Tally the lines in the records below that contain "then" and return only the result.

Data items

◇ ◇ ◇ ◇ ◇

(* ===== verification/Nic.v ===== *)
(** * The network bandwidth plugin

    [nsys_plugins/nic/]: the command line of the plugin, the choice of the
    interfaces, the reading of their counters and the sampling loop.  Parameters
    are sysfs (the files and the directory listing), the compilation of a
    regular expression, and the clock.  Writing to the standard error and the
    registration of the counters with NVTX are left out; a sample is what the
    loop hands to NVTX. *)

From stdpp Require Import base list strings pretty sorting.
From Stdlib Require Import ZArith Lia Ascii SpecFloat.
From S2P Require Import Prelude Utils Regex Numerals Doubles.

#[local] Open Scope Z_scope.

(** ** [from_chars] *)

Inductive errc := InvalidText | TooLarge.

(** Digits, and the rest of the text; no white space, no plus sign. *)
Definition from_chars_u64 (s : list ascii) : (errc + Z) * list ascii :=
  match span is_digit s with
  | ([], _) => (inl InvalidText, s)
  | (ds, rest) => (if digits_value ds <? SIZE_MOD then inr (digits_value ds) else inl TooLarge, rest)
  end.

(** A signed number may have a minus sign. *)
Definition from_chars_i64 (s : list ascii) : (errc + Z) * list ascii :=
  let '(sign, t) := match strip_prefix Ascii.eqb ["-"]%char s with Some t => (-1, t) | None => (1, s) end in
  match span is_digit t with
  | ([], _) => (inl InvalidText, s)
  | (ds, rest) =>
      let n := sign * digits_value ds in
      (if (- 2 ^ 63 <=? n) && (n <? 2 ^ 63) then inr n else inl TooLarge, rest)
  end.

(** ** Counters and interfaces *)

Record NicCounters := mkNicCounters { rx_bytes : Z; tx_bytes : Z }.
Record NicRates := mkRates { rx : double; tx : double }.

Definition sysfs_net : string := "/sys/class/net".

Class Sysfs := {
  sys_read : string -> nat -> option (list ascii);   (* open, then one read of at most so many bytes *)
  sys_list : string -> option (list string) }.       (* the names in a directory *)

(** [std::sort] of strings: bytes compared as unsigned. *)
Definition before_name (a b : string) : Prop := String.leb a b = true.
#[global] Instance before_name_dec : RelDecision before_name := fun a b => bool_eq_dec (String.leb a b) true.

◇ ◇ ◇ ◇ ◇

ANSWER BELOW:
3